A misericórdia e o cuidado no pontificado de Francisco, mais do que em discursos, se manifestaram também em ações. Uma sua postura significativa, que ele manifestou desde o início com gestos e palavras foi a alegria. Para o Papa argentino, a alegria não é um apêndice no processo de evangelização, mas algo de essencial, por isso, intitulou sua primeira exortação apostólica como Evangelii gaudium – a alegria do Evangelho. O encontro pessoal com Jesus Cristo vivo não pode gerar outra coisa senão um coração alegre, porque o mistério pascal ilumina toda a vida do cristão. Ao escrever sobre a santidade, defendeu, inclusive, o bom humor como manifestação de quem fez uma experiência profunda de Deus (cf. Gaudete et exsultate 122-128).
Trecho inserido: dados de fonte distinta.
(* ===== verification/ControlDeliveries.v ===== *)
(** Deliveries as the control plane drives them
    (crates/control-plane/src/destination_topology.rs): the reservation of a route for a
    leased job, the evidence of a native handoff that a node sends, its reports after the
    spooler accepted a job, and what follows when a node acknowledged the resolution of an
    uncertain delivery.

    Identifiers are parsed before: a job, route or node is named by its text. *)

From S2P Require Import Prelude Domain CloudStore CloudWake CloudJobs CloudRouting ControlPlane ControlInventory.

(** * Protocol (crates/protocol/src/agent.rs) *)

Record CloudRouteReservation := {
  cr_route_id : string;
  cr_local_route_key : string;
  cr_reservation_id : string;
  cr_generation : N;
  cr_fencing_token : string;
  cr_lease_expires_at : Z
}.
Inductive NativeHandoffOutcome := HandoffAccepted | RejectedBeforeHandoff | Ambiguous.
Record NativeHandoffEvidence := {
  nh_sequence : N;
  nh_route_id : option string;
  nh_local_route_key : string;
  nh_job_id : string;
  nh_reservation_id : string;
  nh_fencing_generation : N;
  nh_fencing_token : string;
  nh_outcome : NativeHandoffOutcome
}.

Inductive JobRouteReservation :=
| ReservationBusy
| ProjectionRequired (destination route : option string)
| Reserved (r : CloudRouteReservation).

(** * External code

    The JSON text of the request that makes a reprint. *)
Class ReprintJson := reprint_request : string → string → string.

Section deliveries.
Context `{CloudExternal} `{Outbox} `{ReprintJson}.
Variable c : Clock.
Variable ulid : string → string.
Variable uuid : string → string.
Variable fencing_token : string → string.
Variable billing_enabled : bool.

(** * Reservation *)

(** The route of the node that the job names; else the only enabled route of its printer. *)
Definition job_route (t : Tenant) (j : Job) (s : Store) : option (string * RouteRow) :=
  let routes := list_all_routes t s in
  let prints (e : string * RouteRow) := e.2.(rt_enabled) && bool_decide (e.2.(rt_printer_id) = j.(j_printer_id)) in
  match List.find (λ e : string * RouteRow, prints e
          && bool_decide (e.2.(rt_agent_id) = default ""%string (j.(j_metadata) !! "piqae.route_agent_id"))) routes with
  | Some e => Some e
  | None => match List.filter prints routes with [e] => Some e | _ => None end
  end.
Definition reserve_job_route (t : Tenant) (j : Job) (lease_until : Z) : Call JobRouteReservation :=
  route ← look (λ p, job_route t j p.(store));
  match route with
  | None => mret (ProjectionRequired (j.(j_metadata) !! "piqae.destination_id") (j.(j_metadata) !! "piqae.route_id"))
  | Some (id, r) =>
    match r.(rt_local_route_key) with
    | None => mret (ProjectionRequired (Some r.(rt_destination_id)) (Some id))
    | Some key =>
      seen ← look (latest_route_observation t id);
      if negb (from_option (accepts_now c) false seen) then mret ReservationBusy else
      destination ← run storage_error (fetch (λ p, p.(store).(topology).(physical_destinations) !! (t, r.(rt_destination_id)))
                                         NotFound);
      if negb (bool_decide (destination.(pd_state) = Available)) then mret ReservationBusy else
      let reservation := uuid ("reservation " +:+ j.(j_id)) in
      let token := fencing_token j.(j_id) in
      started ← try (in_store (begin_delivery_attempt c t
        {| nd_attempt_id := "datt_" +:+ ulid ("attempt " +:+ j.(j_id)); nd_reservation_id := reservation;
           nd_job_id := j.(j_id); nd_destination_id := r.(rt_destination_id); nd_route_id := id;
           nd_lease_until := lease_until |} token));
      match started with
      | Ok (a, rs) => mret (Reserved {| cr_route_id := id; cr_local_route_key := key; cr_reservation_id := reservation;
          cr_generation := Z.to_N a.(at_generation); cr_fencing_token := token;
          cr_lease_expires_at := rs.(rs_lease_until) |})
      | Err ConcurrentStateChange => mret ReservationBusy
      | Err e => fail (storage_error e)
      end
    end
  end.

(** * Evidence of a handoff *)

Definition handoff_state (o : NativeHandoffOutcome) : DeliveryAttemptState :=
  match o with
  | HandoffAccepted => Attempt.AcceptedBySpooler
  | RejectedBeforeHandoff => Attempt.Failed
  | Ambiguous => Attempt.DeliveryUncertain
  end.
Definition get_delivery_attempt_by_reservation (t : Tenant) (reservation : string) (s : Store) : option AttemptRow :=
  r ← s.(route_reservations) !! (t, reservation); s.(delivery_attempts) !! (t, r.(rs_attempt_id)).
(** [attempt] moves on when it is in a given state. *)
Definition advance_from (t : Tenant) (i : NativeHandoffEvidence) (from next : DeliveryAttemptState) (a : AttemptRow) :
    Call AttemptRow :=
  if decide (a.(at_state) = from)
  then run storage_error (in_store (transition_delivery_attempt c t a.(at_id) i.(nh_fencing_generation)
         i.(nh_fencing_token) next))
  else mret a.
(** A read and a write of the destination's row. *)
Definition demand_attention (t : Tenant) (destination : string) : Call unit :=
  d ← run storage_error (fetch (λ p, p.(store).(topology).(physical_destinations) !! (t, destination)) NotFound);
  run storage_error (in_store (upsert_destination t destination d.(pd_identity_confidence) Attention
    (Z.to_N d.(pd_identity_revision)))).
Definition ingest_handoff (t : Tenant) (agent : string) (i : NativeHandoffEvidence) : Call N :=
  match i.(nh_route_id) with
  | None => fail (AppConflict "route_fence_required")
  | Some route =>
    r ← run storage_error (fetch (λ p, get_route t route p.(store)) NotFound);
    _ ← demand (bool_decide (r.(rt_agent_id) = agent)
                && bool_decide (r.(rt_local_route_key) = Some i.(nh_local_route_key))) (AppConflict "stale_route_fence");
    a ← run storage_error (fetch (λ p, get_delivery_attempt_by_reservation t i.(nh_reservation_id) p.(store)) NotFound);
    _ ← demand (bool_decide (a.(at_job_id) = i.(nh_job_id)) && bool_decide (a.(at_route_id) = route)
                && bool_decide (a.(at_generation) = Z.of_N i.(nh_fencing_generation))) (AppConflict "stale_route_fence");
    a ← advance_from t i Attempt.QueuedLocal Attempt.HandingToSpooler a;
    let next := handoff_state i.(nh_outcome) in
    a ← advance_from t i Attempt.HandingToSpooler next a;
    _ ← (if bool_decide (next = Attempt.DeliveryUncertain) && bool_decide (a.(at_state) = next)
         then demand_attention t a.(at_destination_id) else mret ());
    _ ← publish t "attempt.updated" (OfAttempt a);
    mret i.(nh_sequence)
  end.
Fixpoint strictly_ordered (l : list N) : bool :=
  match l with
  | a :: (b :: _) as l => (a <? b)%N && strictly_ordered l
  | _ => true
  end.
(** The sequence that is acknowledged: the last one. *)
Definition ingest_native_handoffs (t : Tenant) (agent : string) (l : list NativeHandoffEvidence) : Call (option N) :=
  _ ← demand ((Z.of_nat (length l) <=? 1000)%Z && strictly_ordered (nh_sequence <$> l))
        (AppInvalid "invalid_handoff_evidence");
  done ← each (ingest_handoff t agent) l;
  mret (last done).

(** * Reports after the spooler *)

Definition reported_attempt_state (st : JobState) : option DeliveryAttemptState :=
  match st with
  | Spooling | Printing | Blocked => Some Attempt.PrintingReported
  | CompletedReported => Some Attempt.CompletedReported
  | FailedTerminal => Some Attempt.Failed
  | Expired => Some Attempt.Cancelled
  | Cancelled | DeliveryUncertain => Some Attempt.DeliveryUncertain
  | _ => None
  end.
Definition already_projected (next now : DeliveryAttemptState) : bool :=
  match next with
  | Attempt.PrintingReported => bool_decide (now ∈ [Attempt.PrintingReported; Attempt.CompletedReported])
  | Attempt.CompletedReported | Attempt.Failed | Attempt.DeliveryUncertain => bool_decide (now = next)
  | _ => false
  end.
Definition settled (now : DeliveryAttemptState) : bool :=
  bool_decide (now ∈ [Attempt.CompletedReported; Attempt.Failed; Attempt.DeliveryUncertain; Attempt.Cancelled;
                      Attempt.Superseded]).
Definition reconcile_post_spooler_event (t : Tenant) (agent : string) (e : JobEvent) : Call (option AttemptRow) :=
  match reported_attempt_state e.(je_state) with
  | None => mret None
  | Some next =>
    current ← run storage_error (fetch (λ p, latest_attempt t (of_job e.(je_job_id)) p.(store)) NotFound);
    route ← run storage_error (fetch (λ p, get_route t current.(at_route_id) p.(store)) NotFound);
    _ ← demand (bool_decide (route.(rt_agent_id) = agent)) (AppConflict "stale_route_event");
    if already_projected next current.(at_state) || settled current.(at_state) then mret (Some current) else
    a ← run storage_error (in_store
      (if decide (next = Attempt.DeliveryUncertain) then mark_post_spooler_attempt_uncertain c t e.(je_job_id)
       else transition_post_spooler_attempt c t e.(je_job_id) agent current.(at_route_id) next));
    _ ← publish t "attempt.updated" (OfAttempt a);
    _ ← (if decide (a.(at_state) = Attempt.DeliveryUncertain)
         then publish t "destination.updated" (OfDestination a.(at_destination_id)) else mret ());
    mret (Some a)
  end.

(** * Reprints *)

Definition get_job (t : Tenant) (id : string) (s : Store) : option Job := job_from_row <$> job_of t id s.
Definition validate_reprintable_job (j : Job) : Call unit :=
  _ ← demand (c.(utc_now) <? j.(j_expires_at))%Z (AppConflict "reprint_content_expired");
  match j.(j_content) with
  | Base64 _ => mret ()
  | Upload upload =>
    u ← run repository_error (fetch (λ p, match p.(store).(topology).(uploads) !! upload with
                                          | Some u => if decide (u.(up_tenant) = j.(j_tenant)) then Some u else None
                                          | None => None
                                          end) NotFound);
    demand u.(up_complete) (AppConflict "reprint_content_unavailable")
  | EncryptedUpload _ _ => fail (AppConflict "encrypted_reprint_requires_new_envelope")
  | Uri _ _ => fail (AppConflict "uri_reprint_requires_new_job")
  end.

Definition replacement_metadata (m : gmap string string) (id : string) (r : ResolutionRow) : gmap string string :=
  <["piqae.reprint_authorization_request_id" := r.(rn_request_id)]>
  (<["piqae.uncertainty_resolution_id" := id]>
  (<["piqae.reprint_of" := r.(rn_job_id)]>
  (filter (λ e, forallb (λ x, negb (String.prefix x e.1))
     ["piqae.delivery_"; "piqae.uncertainty_"; "piqae.attempt_"; "piqae.reprint_"; "spool.delivery_"]%string = true) m))).
(** [chars().take(n)]: bytes that continue a character come with it. *)
Fixpoint take_chars (n : nat) (s : string) : string :=
  match s with
  | String.EmptyString => String.EmptyString
  | String.String a s =>
    if ((128 <=? N_of_ascii a) && (N_of_ascii a <? 192))%N then String.String a (take_chars n s)
    else match n with 0 => String.EmptyString | S n => String.String a (take_chars n s) end
  end.
Definition replacement_job (t : Tenant) (j : Job) (id : string) (r : ResolutionRow) : Job :=
  let d := j.(j_details) in
  {| j_id := ulid ("reprint " +:+ id); j_tenant := t; j_printer_id := j.(j_printer_id);
     j_details := {| title := take_chars 180 ("Reprint: " +:+ d.(title)); source := d.(source);
                     content_kind := d.(content_kind); options := d.(options); deliveries := d.(deliveries) |};
     j_content := j.(j_content); j_metadata := replacement_metadata j.(j_metadata) id r; j_state := Registered;
     j_created_at := c.(utc_now); j_expires_at := c.(utc_now) + seconds 3600; j_delivery_uncertain_since := None |}.

(** The transition of the repository: the next event of the job. *)
Definition transition_job (t : Tenant) (id : string) (next : JobState) (message : string) : Call Job :=
  sequence ← run repository_error (r ← fetch (λ p, job_of t id p.(store)) NotFound;
               pure_result (ok_or (u64_of_i64 r.(jr_life).(state_sequence)) (InvalidData "negative sequence")));
  run repository_error (in_store (append_event c t (server_event c id (sequence + 1) next None message None))).

Definition create_authorized_reprint (t : Tenant) (id : string) (r : ResolutionRow) : Call (option Job) :=
  if negb (bool_decide (r.(rn_resolution) = "reprint_authorized"%string)) then mret None else
  original ← run repository_error (fetch (λ p, get_job t r.(rn_job_id) p.(store)) NotFound);
  _ ← validate_reprintable_job original;
  a ← run storage_error (fetch (λ p, latest_attempt t (of_job r.(rn_job_id)) p.(store)) NotFound);
  route ← run storage_error (fetch (λ p, get_route t a.(at_route_id) p.(store)) NotFound);
  let key := "uncertainty-reprint-" +:+ String.substring 0 32 (hex (sha256 r.(rn_request_id))) in
  made ← run repository_error (in_store (create_cloud_job c (replacement_job t original id r) route.(rt_agent_id)
           (Some key) (reprint_request r.(rn_job_id) r.(rn_request_id)) billing_enabled));
  let j := match made with Created j | Existing j => j end in
  j ← (if decide (j.(j_state) = Registered)
       then transition_job t j.(j_id) WaitingForAgent "Explicit reprint authorized after uncertain delivery"
       else mret j);
  _ ← publish t "job.updated" (OfJob j);
  mret (Some j).

Definition finalize_acknowledged_uncertainty (t : Tenant) (agent : string) : Call unit :=
  resolutions_ ← operation storage_error (finalize_acknowledged_uncertainty_resolutions c
                   (λ q, ulid ("resolution " +:+ q)) t agent 100);
  _ ← each (λ e : string * ResolutionRow,
        replacement ← create_authorized_reprint t e.1 e.2;
        let data := OfResolution e.2.(rn_job_id) e.2.(rn_destination_id) e.2.(rn_request_id) (j_id <$> replacement) in
        _ ← publish t "attempt.updated" data;
        publish t "destination.updated" data) resolutions_;
  mret ().
End deliveries.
No entanto, Francisco bem sabia que, em um mundo marcado pela dor e pelo sofrimento, viver na perspectiva da alegria torna-se um desafio para muitos. Por isso, não deixou de nos apontar a via da esperança em todas as fases de seu ministério petrino: desde o início – “Não deixemos que nos roubem a esperança” (Evangelii gaudium 86) –, passando pela pandemia de coronavírus que assolou o mundo, até a recente convocação para o Jubileu que estamos vivendo – “Com efeito, a esperança nasce do amor e funda-se no amor que brota do Coração de Jesus traspassado na cruz […] a esperança cristã não engana nem desilude, porque está fundada na certeza de que nada e ninguém poderá jamais separar-nos do amor divino” (Spes non confundit 3). É com essa mesma esperança que ele procurou conduzir a Igreja, não obstante incompreensões não somente externas, mas também internas, essa esperança que Francisco teimou em suscitar no coração de cada cristão, de cada homem e mulher de boa vontade, uma esperança que é âncora, sobretudo, para os mais pobres – jamais esquecidos por ele – e para os que desejam ardentemente a paz e a justiça para um mundo ferido pela guerra e pela indiferença. Desta forma, Francisco consumou sua vida e seu ministério como verdadeiro “peregrino da esperança”. Promotor da misericórdia e da paz, segundo as bem-aventuranças, agora ouve do Senhor: “Alegra e exulta, porque grande é a tua recompensa nos céus” (cf. Mt 5,12).